### THE PROBLEM:
This exercise calls for copying every line below that holds the word "exact".

### RECORDS TO PROCESS:
BEGIN
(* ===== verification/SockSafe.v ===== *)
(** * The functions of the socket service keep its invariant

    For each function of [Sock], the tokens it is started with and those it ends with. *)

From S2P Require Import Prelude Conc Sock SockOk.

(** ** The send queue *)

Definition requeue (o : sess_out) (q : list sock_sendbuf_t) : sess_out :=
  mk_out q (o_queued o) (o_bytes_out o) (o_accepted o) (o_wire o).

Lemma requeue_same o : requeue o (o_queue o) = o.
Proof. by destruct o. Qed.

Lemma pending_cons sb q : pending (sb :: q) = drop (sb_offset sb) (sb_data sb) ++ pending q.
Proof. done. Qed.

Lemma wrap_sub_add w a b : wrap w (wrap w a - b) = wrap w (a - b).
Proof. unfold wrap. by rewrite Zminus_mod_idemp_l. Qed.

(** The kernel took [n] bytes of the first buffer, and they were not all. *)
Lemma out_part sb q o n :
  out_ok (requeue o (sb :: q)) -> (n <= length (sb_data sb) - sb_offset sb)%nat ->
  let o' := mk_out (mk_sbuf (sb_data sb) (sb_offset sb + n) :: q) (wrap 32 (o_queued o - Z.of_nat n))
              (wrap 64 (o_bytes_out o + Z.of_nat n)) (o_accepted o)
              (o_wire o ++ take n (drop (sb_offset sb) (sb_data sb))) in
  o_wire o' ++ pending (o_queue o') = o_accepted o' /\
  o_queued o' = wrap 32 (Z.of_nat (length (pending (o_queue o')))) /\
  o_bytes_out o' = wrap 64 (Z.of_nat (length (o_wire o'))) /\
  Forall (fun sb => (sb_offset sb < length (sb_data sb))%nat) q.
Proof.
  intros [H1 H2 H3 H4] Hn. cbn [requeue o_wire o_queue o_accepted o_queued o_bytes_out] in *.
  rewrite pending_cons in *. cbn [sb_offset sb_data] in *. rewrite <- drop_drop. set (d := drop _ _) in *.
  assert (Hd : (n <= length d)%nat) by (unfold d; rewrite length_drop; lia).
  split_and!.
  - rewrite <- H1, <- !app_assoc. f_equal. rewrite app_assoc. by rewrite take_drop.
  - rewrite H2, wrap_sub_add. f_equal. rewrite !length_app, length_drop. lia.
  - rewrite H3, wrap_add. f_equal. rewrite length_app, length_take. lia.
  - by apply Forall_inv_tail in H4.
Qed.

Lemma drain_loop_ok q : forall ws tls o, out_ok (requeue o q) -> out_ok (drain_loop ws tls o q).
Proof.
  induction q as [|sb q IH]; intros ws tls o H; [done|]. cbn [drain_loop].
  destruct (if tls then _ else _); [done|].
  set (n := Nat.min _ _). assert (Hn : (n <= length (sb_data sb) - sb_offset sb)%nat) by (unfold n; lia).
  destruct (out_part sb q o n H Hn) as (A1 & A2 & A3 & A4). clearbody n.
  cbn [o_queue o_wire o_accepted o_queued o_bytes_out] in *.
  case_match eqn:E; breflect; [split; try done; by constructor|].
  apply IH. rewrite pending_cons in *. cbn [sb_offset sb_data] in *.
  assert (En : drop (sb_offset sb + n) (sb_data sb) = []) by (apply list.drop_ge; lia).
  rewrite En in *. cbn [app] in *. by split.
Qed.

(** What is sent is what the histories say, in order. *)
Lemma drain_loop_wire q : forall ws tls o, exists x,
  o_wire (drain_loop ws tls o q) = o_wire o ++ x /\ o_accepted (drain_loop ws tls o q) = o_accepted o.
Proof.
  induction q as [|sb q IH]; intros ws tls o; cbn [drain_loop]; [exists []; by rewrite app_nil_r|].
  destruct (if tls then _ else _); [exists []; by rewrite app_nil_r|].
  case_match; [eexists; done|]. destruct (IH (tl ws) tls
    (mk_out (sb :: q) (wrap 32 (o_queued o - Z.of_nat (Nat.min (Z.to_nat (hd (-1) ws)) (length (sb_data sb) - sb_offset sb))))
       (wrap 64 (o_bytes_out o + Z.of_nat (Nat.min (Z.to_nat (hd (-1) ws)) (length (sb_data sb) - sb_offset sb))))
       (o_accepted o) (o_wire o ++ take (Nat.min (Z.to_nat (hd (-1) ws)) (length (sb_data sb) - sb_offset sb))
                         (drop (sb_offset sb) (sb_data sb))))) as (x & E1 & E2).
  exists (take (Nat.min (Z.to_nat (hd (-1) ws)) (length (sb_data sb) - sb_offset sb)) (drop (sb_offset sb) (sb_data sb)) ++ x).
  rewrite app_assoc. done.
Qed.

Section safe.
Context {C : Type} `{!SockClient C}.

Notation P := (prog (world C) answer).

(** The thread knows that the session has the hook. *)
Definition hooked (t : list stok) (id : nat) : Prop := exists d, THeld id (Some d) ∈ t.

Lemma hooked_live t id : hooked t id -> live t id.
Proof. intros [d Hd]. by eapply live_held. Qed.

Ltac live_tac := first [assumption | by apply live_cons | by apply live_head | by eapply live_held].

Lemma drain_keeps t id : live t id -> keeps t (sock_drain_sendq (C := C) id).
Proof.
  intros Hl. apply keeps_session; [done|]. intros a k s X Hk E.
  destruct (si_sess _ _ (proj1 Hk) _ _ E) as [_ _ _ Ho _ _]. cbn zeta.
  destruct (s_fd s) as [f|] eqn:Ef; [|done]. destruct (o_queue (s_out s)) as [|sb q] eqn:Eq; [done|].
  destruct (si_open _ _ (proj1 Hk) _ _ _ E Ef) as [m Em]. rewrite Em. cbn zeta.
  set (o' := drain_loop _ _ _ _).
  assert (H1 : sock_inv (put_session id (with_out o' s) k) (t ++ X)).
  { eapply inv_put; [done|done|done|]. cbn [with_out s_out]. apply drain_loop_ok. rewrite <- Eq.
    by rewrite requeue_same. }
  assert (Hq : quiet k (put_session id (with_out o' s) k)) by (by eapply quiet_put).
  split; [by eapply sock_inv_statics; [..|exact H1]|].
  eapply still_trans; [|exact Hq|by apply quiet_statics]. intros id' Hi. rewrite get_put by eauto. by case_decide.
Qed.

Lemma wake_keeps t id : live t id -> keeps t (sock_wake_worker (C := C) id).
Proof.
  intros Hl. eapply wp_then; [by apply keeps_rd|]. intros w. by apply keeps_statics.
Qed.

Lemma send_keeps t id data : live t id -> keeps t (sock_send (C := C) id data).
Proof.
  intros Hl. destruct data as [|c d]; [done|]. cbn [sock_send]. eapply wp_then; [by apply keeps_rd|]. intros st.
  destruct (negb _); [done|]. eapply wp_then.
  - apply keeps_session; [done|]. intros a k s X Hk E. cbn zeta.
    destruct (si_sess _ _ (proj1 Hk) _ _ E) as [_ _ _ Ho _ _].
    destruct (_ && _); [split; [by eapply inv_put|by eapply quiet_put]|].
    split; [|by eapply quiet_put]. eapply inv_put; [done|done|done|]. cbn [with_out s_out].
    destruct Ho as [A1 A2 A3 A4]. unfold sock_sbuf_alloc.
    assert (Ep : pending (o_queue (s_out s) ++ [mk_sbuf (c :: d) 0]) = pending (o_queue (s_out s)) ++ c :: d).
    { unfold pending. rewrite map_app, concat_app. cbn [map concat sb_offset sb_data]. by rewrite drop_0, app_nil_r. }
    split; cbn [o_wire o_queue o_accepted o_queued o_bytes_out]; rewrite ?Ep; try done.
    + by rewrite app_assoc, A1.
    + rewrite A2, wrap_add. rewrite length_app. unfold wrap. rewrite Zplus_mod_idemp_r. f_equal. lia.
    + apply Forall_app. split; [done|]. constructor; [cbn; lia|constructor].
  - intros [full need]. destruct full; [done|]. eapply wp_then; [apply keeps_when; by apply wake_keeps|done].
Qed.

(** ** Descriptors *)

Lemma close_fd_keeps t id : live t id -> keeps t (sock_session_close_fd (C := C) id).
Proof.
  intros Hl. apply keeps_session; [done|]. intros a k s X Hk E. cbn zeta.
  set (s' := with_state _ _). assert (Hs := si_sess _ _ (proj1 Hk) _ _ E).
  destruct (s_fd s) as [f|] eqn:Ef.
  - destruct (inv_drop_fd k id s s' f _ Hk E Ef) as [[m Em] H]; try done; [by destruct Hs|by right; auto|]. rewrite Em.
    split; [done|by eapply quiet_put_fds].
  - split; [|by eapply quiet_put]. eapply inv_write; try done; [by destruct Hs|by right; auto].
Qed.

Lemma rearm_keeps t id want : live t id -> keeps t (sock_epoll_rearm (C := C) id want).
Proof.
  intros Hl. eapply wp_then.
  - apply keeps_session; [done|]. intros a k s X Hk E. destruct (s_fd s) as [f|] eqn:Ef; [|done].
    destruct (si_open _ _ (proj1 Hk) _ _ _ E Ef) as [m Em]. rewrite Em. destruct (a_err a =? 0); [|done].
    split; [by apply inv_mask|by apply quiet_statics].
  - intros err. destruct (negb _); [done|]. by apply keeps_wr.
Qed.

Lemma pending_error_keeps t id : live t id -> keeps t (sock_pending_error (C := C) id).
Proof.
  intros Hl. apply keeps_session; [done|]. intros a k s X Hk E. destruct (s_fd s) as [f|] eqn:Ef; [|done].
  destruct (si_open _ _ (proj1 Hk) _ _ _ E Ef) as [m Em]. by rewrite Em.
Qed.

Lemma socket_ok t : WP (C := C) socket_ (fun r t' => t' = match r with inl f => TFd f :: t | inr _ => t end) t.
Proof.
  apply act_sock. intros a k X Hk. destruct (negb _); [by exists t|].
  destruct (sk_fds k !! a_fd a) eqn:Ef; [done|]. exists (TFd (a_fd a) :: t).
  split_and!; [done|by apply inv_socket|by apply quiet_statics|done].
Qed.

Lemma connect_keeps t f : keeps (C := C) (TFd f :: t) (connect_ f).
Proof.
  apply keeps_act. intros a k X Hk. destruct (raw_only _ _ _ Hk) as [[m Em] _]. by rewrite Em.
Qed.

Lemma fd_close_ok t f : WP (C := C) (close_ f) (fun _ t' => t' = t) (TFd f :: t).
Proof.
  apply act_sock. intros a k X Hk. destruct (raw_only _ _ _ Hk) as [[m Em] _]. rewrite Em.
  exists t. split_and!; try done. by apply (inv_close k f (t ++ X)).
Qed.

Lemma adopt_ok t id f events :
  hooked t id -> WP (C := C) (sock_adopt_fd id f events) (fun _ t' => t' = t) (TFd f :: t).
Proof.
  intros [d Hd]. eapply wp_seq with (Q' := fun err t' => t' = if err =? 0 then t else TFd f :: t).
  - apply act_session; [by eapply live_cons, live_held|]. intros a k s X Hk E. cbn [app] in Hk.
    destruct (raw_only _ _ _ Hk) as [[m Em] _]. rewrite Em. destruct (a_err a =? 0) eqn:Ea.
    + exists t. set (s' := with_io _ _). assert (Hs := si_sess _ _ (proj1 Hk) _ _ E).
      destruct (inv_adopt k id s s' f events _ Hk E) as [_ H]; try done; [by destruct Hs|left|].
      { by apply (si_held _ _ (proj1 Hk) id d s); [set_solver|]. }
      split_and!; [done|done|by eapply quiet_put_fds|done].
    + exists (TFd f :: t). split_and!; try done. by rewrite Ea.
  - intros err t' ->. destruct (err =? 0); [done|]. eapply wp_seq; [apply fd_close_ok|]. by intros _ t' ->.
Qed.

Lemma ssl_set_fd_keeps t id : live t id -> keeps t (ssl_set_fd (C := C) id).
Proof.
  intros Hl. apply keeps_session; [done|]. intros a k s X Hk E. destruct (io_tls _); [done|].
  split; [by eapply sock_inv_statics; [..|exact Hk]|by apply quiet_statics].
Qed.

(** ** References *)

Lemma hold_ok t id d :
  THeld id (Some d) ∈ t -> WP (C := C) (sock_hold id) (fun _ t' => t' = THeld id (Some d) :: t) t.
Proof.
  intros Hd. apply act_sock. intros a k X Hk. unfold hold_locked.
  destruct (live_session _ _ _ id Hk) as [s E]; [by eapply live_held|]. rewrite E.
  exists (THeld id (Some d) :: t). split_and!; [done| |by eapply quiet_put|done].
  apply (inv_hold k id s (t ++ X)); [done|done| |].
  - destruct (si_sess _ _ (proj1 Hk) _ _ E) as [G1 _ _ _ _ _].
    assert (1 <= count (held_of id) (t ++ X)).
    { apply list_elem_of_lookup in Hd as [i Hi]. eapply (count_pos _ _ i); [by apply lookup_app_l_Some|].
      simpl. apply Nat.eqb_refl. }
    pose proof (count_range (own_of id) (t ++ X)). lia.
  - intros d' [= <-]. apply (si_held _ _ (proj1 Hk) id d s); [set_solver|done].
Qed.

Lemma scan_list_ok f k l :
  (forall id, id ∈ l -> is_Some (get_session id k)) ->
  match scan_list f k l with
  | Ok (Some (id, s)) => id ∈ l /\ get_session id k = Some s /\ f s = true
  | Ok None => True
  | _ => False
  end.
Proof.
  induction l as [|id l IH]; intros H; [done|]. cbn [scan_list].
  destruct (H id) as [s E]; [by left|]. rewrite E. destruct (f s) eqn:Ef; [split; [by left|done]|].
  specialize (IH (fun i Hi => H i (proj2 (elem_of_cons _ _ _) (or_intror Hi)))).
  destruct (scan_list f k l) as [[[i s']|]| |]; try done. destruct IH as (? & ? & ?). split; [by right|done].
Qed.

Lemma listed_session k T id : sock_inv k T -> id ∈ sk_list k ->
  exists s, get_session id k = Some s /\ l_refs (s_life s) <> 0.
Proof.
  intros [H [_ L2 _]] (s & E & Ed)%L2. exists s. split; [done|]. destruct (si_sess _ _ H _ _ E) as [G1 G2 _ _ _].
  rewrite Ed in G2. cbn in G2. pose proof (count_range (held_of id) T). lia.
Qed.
END
### SOLUTION TO THE EXERCISE:
  split; [by eapply sock_inv_statics; [..|exact H1]|].
  eapply still_trans; [|exact Hq|by apply quiet_statics]. intros id' Hi. rewrite get_put by eauto. by case_decide.
  split; [by eapply sock_inv_statics; [..|exact Hk]|by apply quiet_statics].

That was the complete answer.